3 présentations

• 
  10h30 - 10h55

  Reducing dimension in Bayesian Optimization

  • Sébastien Da Veiga, prés., SAFRAN
  • Rodolphe Le Riche, CNRS LIMOS
  • Adrien Spagnol, IFPEN

  A determining factor to the utility of optimization algorithms is their cost. A strategy to contain this cost is to reduce the dimension of the search space by detecting the most important variables and optimizing over them only. Recently, sensitivity measures that rely on the Hilbert Schmidt Independence criterion (HSIC) adapted to optimization variables have been proposed.

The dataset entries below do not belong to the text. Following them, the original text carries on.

(* ===== verification/State.v ===== *)
(** * Materialized state: crates/ptr-state/src/lib.rs

    The projection of a history of committed events to keys and values: which
    index may be applied next, what each event projects, and the keys and values
    that are parsed back when a state is restored.  A format string is written
    out with [+:+].  The Turso adapter is calls into a database and is not
    modelled; it applies the same entries under the same [classify_next]. *)

From S2P Require Import Prelude Bytes Text Types Address ExpertOps ExpertCodec LedgerEvents Ledger.
From Stdlib Require Import Strings.Ascii.
From stdpp Require Import options.

(** ** Keys *)
Definition ATTESTED_MARKER : string := "semdb:attested".
Definition MERGED_BRANCH_PREFIX : string := "branch-merge:".
Definition EGRESS_REFUSAL_OVERFLOW_KEY : string := "egress-refusal-overflow".
Definition EGRESS_REFUSAL_PREFIX : string := "egress-refused:".
Definition POD_HEAD_UNRENDERABLE : string := "unrenderable".
Definition POD_HEAD_PREFIX : string := "pod-head:".
Definition KV_TAINT_PREFIX : string := "kv-taint:".
Definition EXPERT_PREFIX : string := "expert:".
Definition EXPERT_INPUT_PREFIX : string := "expert-input:".
Definition EXPERT_INPUTS_PREFIX : string := "expert-inputs:".
Definition EXPERT_AUTHORITY_PREFIX : string := "expert-authority:".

In this work, the HSIC sensitivities are used within a new Bayesian global optimization algorithm in order to reduce the dimension of the problem. At each iteration, the activation of optimization variables is challenged in a deterministic or probabilistic manner. Several strategies for filling in the variables that are dropped out are proposed. Numerical tests are carried out at low number of function evaluations that confirm the computational gains brought by the HSIC variable selection and point to the complementarity of the variable selection and fill-in strategies.

• 
  10h55 - 11h20

  Learning hidden constraints using a stepwise uncertainty reduction strategy with Gaussian Process Classifiers

  • Morgane Menz, prés., IFPEN
  • Munoz Zuniga Miguel, IFP Energies nouvelles
  • Delphine Sinoquet,

  Design optimization of engineering systems generally involves the use of complex numerical models that take as input design variables and environmental variables. The environmental conditions are generally simulated in order to assess the reliability of the proposed designs. Hence the simulations can become computationally very expensive. Moreover, some input conditions can lead to simulation failures or instabilities, due, for instance, to instabilities in the numerical scheme of complex partial derivative equations. Most of the time, the set of inputs corresponding to failures is not known a priori and corresponds to an hidden constraint, also called crash constraint in this special case. Since the observation of a simulation failure might be as costly as a feasible simulation, we seek to learn the feasible set of inputs and thus target areas without simulation failure during optimization process. Therefore, we propose a Gaussian Process Classifiers (GPC) active learning method to learn the feasible domain. The proposed methodology is an adaptation of Stepwise Uncertainty Reduction strategies, usually used in inversion with Gaussian Process Regression, in the classification setting with GPC models. The performance of this strategy on different hidden constraint problems will be presented.

• 
  11h20 - 11h45

  Escaping local minima with derivative free trust region method for mixed continuous and discrete problems

  • Delphine Sinoquet, prés.,
  • Marcel Mongeau, École Nationale de l'Aviation Civile
  • Thi Thoi Tran, Cenaero
  • Sébastien Da Veiga, SAFRAN

  This work is motivated by optimization applications based on complex and expensive black-box simulators. Our goal is therefore to obtain the best improvement in function minimization with the least number of simulations. We propose a new approach to escape local minima with the local Derivative-Free Optimization Trust-region method for mixed continuous and discrete problems (DFOb). The latter method is based on two main steps: successive continuous quadratic subproblems and mixed binary quadratic subproblems which are both based on interpolation models defined for mixed variables, valid in an adaptive trust region. In order to force exploration for binary variables, "no-good cut" constraints are added to force the algorithm to explore outside the previously explored regions. A restart procedure is integrated in the DFOb method: it resets the size of the trust region and allows an enrichment of the simulation dataset for exploration whenever the algorithm is no longer making sufficient progress. Specifically, our strategy for choosing these new simulations relies on a novel design of experiment method that uses kernel-embedding of probability distributions adapted to mixed variables, allowing to take into account any available prior information on the type of problem we are dealing with.